La « solution » Bolsonaro se distingue en tout point de celle représentée par « Lula ». Entre la défense du statu quo et la démocratie, l’homme a depuis longtemps choisi. À chaque étape, sa recette repose sur un principe : les plus faibles devront faire des concessions. La défense de la sécurité individuelle et de la propriété privée, qui préoccupe les classes populaires autant que les autres, exigera le sacrifice de vies innocentes. La restauration des hiérarchies sociales, rendant aux classes moyennes supérieures leurs privilèges, impliquera de reléguer certaines catégories de population (le plus souvent ouvrières et noires) au rang de plèbe subalterne. Le soutien aux entreprises conduira par exemple à placer le ministère de l’environnement sous la tutelle de celui de l’agriculture et à sortir de l’accord de Paris. Et la défense des intérêts des marchés (que garantissent les bons conseils de l’ancien banquier Paulo Guedes, dont M. Bolsonaro semble devenu inséparable) s’accommodera de l’essor de la pauvreté et des inégalités.

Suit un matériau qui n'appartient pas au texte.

(** ** The frame message *)

Record mtkcam_ipi_uid : Type := Uid { uid_pipe : Z; uid_id : Z }.
Record mtkcam_ipi_pix_fmt : Type := PixFmt { pf_format : Z; pf_w : Z; pf_h : Z; stride : list Z }.
(** [buf] has 32 rows of four planes. *)
Record mtkcam_ipi_img_output : Type := ImgOutput { uid : mtkcam_ipi_uid; out_fmt : mtkcam_ipi_pix_fmt; buf : list (list mtkcam_ipi_buffer); out_crop : mtkcam_ipi_crop }.
Record mtkcam_ipi_camsv_frame_param : Type := CamsvFrame { sv_pipe : Z; sv_tag : Z; hardware_scenario : Z; camsv_img_output : mtkcam_ipi_img_output }.
(** [camsv_param] has two rows of eight tags; [others] are the bytes of the other members. *)
Record mtkcam_ipi_frame_param : Type := FrameParam {
  cur_workbuf_offset : Z; cur_workbuf_size : Z; camsv_param : list (list mtkcam_ipi_camsv_frame_param); others : list Z
}.
Definition zero_ipi : mtkcam_ipi_buffer := IpiBuffer 0 0 0.
Definition zero_output : mtkcam_ipi_img_output := ImgOutput (Uid 0 0) (PixFmt 0 0 0 (repeat 0 CAM_MAX_PLANENUM)) (repeat (repeat zero_ipi CAM_MAX_PLANENUM) CAM_MAX_SUBSAMPLE) (Crop 0 0 0 0).
Definition zero_frame : mtkcam_ipi_frame_param := FrameParam 0 0 (repeat (repeat (CamsvFrame 0 0 0 zero_output) 8) 2) (zeros 58955).
Definition set_ipi (b : mtkcam_ipi_buffer) : bool := negb (ipi_iova b =? 0) || negb (ccd_fd b =? 0) || negb (ipi_size b =? 0).
Definition first_plane (o : mtkcam_ipi_img_output) : mtkcam_ipi_buffer := nth 0 (nth 0 (buf o) []) zero_ipi.
(** The checks of one output: every plane but the first is empty. *)
Definition output_check (pipe : Z) (l : mt6878_camsv_dma_layout) (b : mt6878_camsv_buffer) (out : mtkcam_ipi_img_output) : Z :=
  if negb (mt6878_camsv_layout_validate (Some l) (bsize b) =? 0) || negb (pf_format (out_fmt out) =? format l)
     || negb (pf_w (out_fmt out) =? width l) || negb (pf_h (out_fmt out) =? height l) || negb (nth 0 (stride (out_fmt out)) 0 =? bytesperline l)
     || negb (uid_pipe (uid out) =? pipe) || negb (uid_id (uid out) =? MTKCAM_IPI_CAMSV_MAIN_OUT)
     || negb (ipi_iova (first_plane out) =? dma b) || negb (ipi_size (first_plane out) =? bsize b) || negb (mt6878_camsv_range b (bsize b) =? 0)
     || (pf_w (out_fmt out) =? 0) || (pf_h (out_fmt out) =? 0) || (nth 0 (stride (out_fmt out)) 0 =? 0)
  then - EINVAL
  else if existsb (fun s => negb (s =? 0)) (tail (stride (out_fmt out))) then - EOPNOTSUPP
  else if existsb set_ipi (tail (concat (buf out))) then - EOPNOTSUPP
  else 0.
Definition aliases_frame (frame : ptr mtkcam_ipi_frame_param) (out : ptr mtkcam_ipi_img_output) : bool :=
  (addr out <? u64 (addr frame + sizeof_frame_param)) && (addr frame <? u64 (addr out + sizeof_img_output)).
Definition set_tag (f : mtkcam_ipi_frame_param) (pipe tag : Z) (out : mtkcam_ipi_img_output) : mtkcam_ipi_frame_param :=
  FrameParam (cur_workbuf_offset f) (cur_workbuf_size f)
    (<[0%nat := <[Z.to_nat tag := CamsvFrame pipe (u8 tag) 0 out]> (nth 0 (camsv_param f) [])]> (camsv_param f)) (others f).
Definition mt6878_camera_frame (frame : ptr mtkcam_ipi_frame_param) (job_ : option mt6878_camsv_job) (work_offset work_size shared_size : Z)
    (raw_ pdaf_ : ptr mtkcam_ipi_img_output) : Z * mtkcam_ipi_frame_param :=
  let f := pointee frame in
  match job_ with
  | None => (- EINVAL, f)
  | Some j =>
    if null frame || null raw_ || null pdaf_ || (1 <? sv_id j) || (7 <? raw_tag j) || (7 <? pdaf_tag j) || (raw_tag j =? pdaf_tag j)
       || (work_size =? 0) || (shared_size <? work_offset) || (u32 (shared_size - work_offset) <? work_size)
    then (- EINVAL, f)
    else if negb ((jwidth j =? 4000) && (jheight j =? 3000) || (jwidth j =? 4096) && (jheight j =? 2304))
            || negb (width (raw_layout j) =? jwidth j) || negb (height (raw_layout j) =? jheight j)
            || negb (format (raw_layout j) =? SV_DMA_FMT_BAYER10) && negb (format (raw_layout j) =? SV_DMA_FMT_BAYER10_MIPI)
    then (- EOPNOTSUPP, f)
    else
    let pipe := u32 (sv_id j + MTKCAM_SUBDEV_CAMSV_START) in
    let r := output_check pipe (raw_layout j) (raw j) (pointee raw_) in
    let r := if negb (r =? 0) then r else output_check pipe (pdaf_layout j) (pdaf j) (pointee pdaf_) in
    if negb (r =? 0) then (r, f)
    else if aliases_frame frame raw_ || aliases_frame frame pdaf_ then (- EINVAL, f)
    else
    let z := FrameParam work_offset work_size (camsv_param zero_frame) (others zero_frame) in
    (0, set_tag (set_tag z pipe (raw_tag j) (pointee raw_)) pipe (pdaf_tag j) (pointee pdaf_))
  end.

(** ** The capture owner *)

Record mt6878_camsv_resources : Type := CamsvResources { banks : list Z; r_domain : Z; r_sv_id : Z }.
(** [verify_irq_read] tells whether the callback is present. *)
Record mt6878_camera_capture_owner : Type := CaptureOwner {
  c_reply : mt6878_camera_reply; c_job : mt6878_camsv_job; c_workbuf : mt6878_camsv_buffer; c_pair : option mt6878_camsv_vb2_pair;
  c_backend : option mt6878_camsv_backend; c_resources : option mt6878_camsv_resources; c_allocator : Z; verify_irq_read : bool
}.
Record mt6878_camera_done_snapshot : Type := Snapshot { outer_sequence : Z; inner_sequence : Z; done_status : Z; timestamp_ns : Z }.
Definition set_reply (o : mt6878_camera_capture_owner) (r : mt6878_camera_reply) (p : option mt6878_camsv_vb2_pair) : mt6878_camera_capture_owner :=
  CaptureOwner r (c_job o) (c_workbuf o) p (c_backend o) (c_resources o) (c_allocator o) (verify_irq_read o).
Inductive capture_request : Type :=
| Ccd (q : ccd_request)
| Engine (q : request)
| Verify_irq_read
| Readl (bank offset : Z)
| Boottime.
Inductive capture_answer : Type :=
| Ccd_answer (a : ccd_answer)
| Engine_answer (a : Z * Z)
| Value (v : Z).
Abbreviation cap := (io capture_request capture_answer).
Definition ccd_part {A} (m : ccd A) : cap A := via Ccd Ccd_answer (fun a => match a with Ccd_answer a => a | _ => Answer 0 [] end) m.
Definition engine_part {A} (m : io request (Z * Z) A) : cap A := via Engine Engine_answer (fun a => match a with Engine_answer a => a | _ => (0, 0) end) m.
Definition value (q : capture_request) : cap Z := let! a := ask q in ret (match a with Value v => v | _ => 0 end).
Definition with_cq (j : mt6878_camsv_job) (b : mt6878_camsv_buffer) : mt6878_camsv_job :=
  Job (sv_id j) (jwidth j) (jheight j) (sequence j) (raw_tag j) (pdaf_tag j) (group_tags j) (raw j) (pdaf j) b (raw_layout j) (pdaf_layout j).
Definition plane_refused (b : ptr vb2_v4l2_buffer) (r : mt6878_camsv_buffer) : bool :=
  (vb2_queue (pointee b) =? 0) || negb (dma_contig (pointee b)) || negb (num_planes (pointee b) =? 1) || (plane_cookie (pointee b) =? 0) || negb (plane_dma (pointee b) =? dma r).
Definition mt6878_camera_capture_ack (domain_of : Z -> Z) (o : mt6878_camera_capture_owner) (message : option (list Z)) (length : Z)
    (raw_ pdaf_ : ptr vb2_v4l2_buffer) : io request (Z * Z) (Z * mt6878_camera_capture_owner) :=
  match c_pair o, c_backend o, c_resources o with
  | Some p, Some _, Some res =>
    let j := c_job o in
    if (c_allocator o =? 0) || null raw_ || null pdaf_ || negb (sv_id j =? r_sv_id res) then ret (- EINVAL, o)
    else if plane_refused raw_ (raw j) || plane_refused pdaf_ (pdaf j) then ret (- EINVAL, o)
    else if negb (mt6878_camsv_layout_validate (Some (raw_layout j)) (bsize (raw j)) =? 0) || negb (mt6878_camsv_layout_validate (Some (pdaf_layout j)) (bsize (pdaf j)) =? 0)
            || (plane_size (pointee raw_) <? sizeimage (raw_layout j)) || (plane_size (pointee pdaf_) <? sizeimage (pdaf_layout j))
    then ret (- ERANGE, o)
    else
    let '(r, st, q) := mt6878_camera_ack (Some (c_reply o)) message length (Some (c_workbuf o)) (Some (cq j)) in
    let st := default (c_reply o) st in
    if negb (r =? 0) then ret (r, set_reply o st (c_pair o))
    else
    let! s := mt6878_camsv_vb2_submit domain_of (c_backend o) (Some p) raw_ pdaf_ (c_allocator o) (r_domain res) (Some (with_cq j (default (cq j) q))) in
    ret (s.1, set_reply o (if negb (s.1 =? 0) then reply_fails st s.1 else st) s.2)
  | _, _, _ => ret (- EINVAL, o)
  end.
(** The first tag's register, or the base when none of the eight is set. *)
Definition spare_offset (tags : Z) : Z :=
  match List.find (fun i => negb (Z.land tags (bit i) =? 0)) [0; 1; 2; 3; 4; 5; 6; 7] with Some i => 0x57c + 0x40 * i | None => 0x57c end.
(** The status and [*snapshot]. *)
Definition mt6878_camera_done_snapshot_read (o : mt6878_camera_capture_owner) (snapshot : option mt6878_camera_done_snapshot) : cap (Z * option mt6878_camera_done_snapshot) :=
  match snapshot, c_resources o with
  | Some _, Some res =>
    if negb (verify_irq_read o) then ret (- EINVAL, snapshot)
    else if (nth 0 (banks res) 0 =? 0) || (nth 3 (banks res) 0 =? 0) then ret (- EINVAL, snapshot)
    else
    let! r := value Verify_irq_read in
    if negb (r =? 0) then ret (r, snapshot)
    else
    let! tags := value (Readl 3 0x1cc) in
    let! outer := value (Readl 0 (spare_offset tags)) in
    let! inner := value (Readl 3 (spare_offset tags)) in
    let! st := value (Readl 0 0x348) in
    let! ts := value Boottime in
    ret (0, Some (Snapshot outer inner st ts))
  | _, _ => ret (- EINVAL, snapshot)
  end.
Definition mt6878_camera_done_dispatch (o : mt6878_camera_capture_owner) (snapshot : option mt6878_camera_done_snapshot) : cap (Z * mt6878_camera_capture_owner) :=
  match c_pair o, snapshot with
  | Some p, Some s =>
    let! q := engine_part (mt6878_camsv_vb2_done (Some p) (done_status s) (inner_sequence s) (timestamp_ns s)) in ret (q.1, set_reply o (c_reply o) q.2)
  | _, _ => ret (- EINVAL, o)
  end.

« Malheureusement, on ne changera vraiment les choses qu’en déclenchant une guerre civile, déclarait le député d’extrême droite en 1999. Il faut faire le travail auquel a renoncé le régime militaire[1964-1985] : tuer environ trente mille personnes. Et si des innocents meurent, c’est le prix à payer (8). » Pour l’heure, les chars dorment encore dans les casernes, même si certains militants du PSL, enhardis par leur succès, ont agressé physiquement des militants de gauche, des homosexuels ou des opposants. Les manœuvres de la droite et des médias contre « Lula » auront cependant rendu possible l’impensable : élever la politique qu’incarne M. Bolsonaro au rang de solution acceptable pour une partie du pays.
Renaud Lambert
(1) Lire Anne Vigna, « Au Brésil, les ramifications du scandale Odebrecht », Le Monde diplomatique, septembre 2017.
(2) Juan Jesús Aznarez, « La solución liberticida », El País, Madrid, 9 octobre 2018.
(3) Lire « Au Brésil, la trahison des domestiques », dans « Travail. Combats et utopies », Manière de voir, no 156, décembre 2017 – janvier 2018.
(4) Fernando López D’Alesandro, « Con los días contados », El País, Madrid, 27 juillet 2017.
(5) Lire Lamia Oualalou, « Au Brésil, “trois cents voleurs avec des titres de docteur” », Le Monde diplomatique, novembre 2015.
(6) Lire Lamia Oualalou, « Les évangélistes à la conquête du Brésil », Le Monde diplomatique, octobre 2014.
(7) « Brasil : ¿por qué voto a Bolsonaro ? “Prefiero un presidente homofóbico o racista a uno que sea ladrón” », BBC News Mundo, Londres, 8 octobre 2018.
(8) Fernanda Trisotto, « O dia que Bolsonaro quis matar FHC, sonegar impostos e declarar guerra civil », Gazeta do povo, Curitiba, 10 octobre 2017.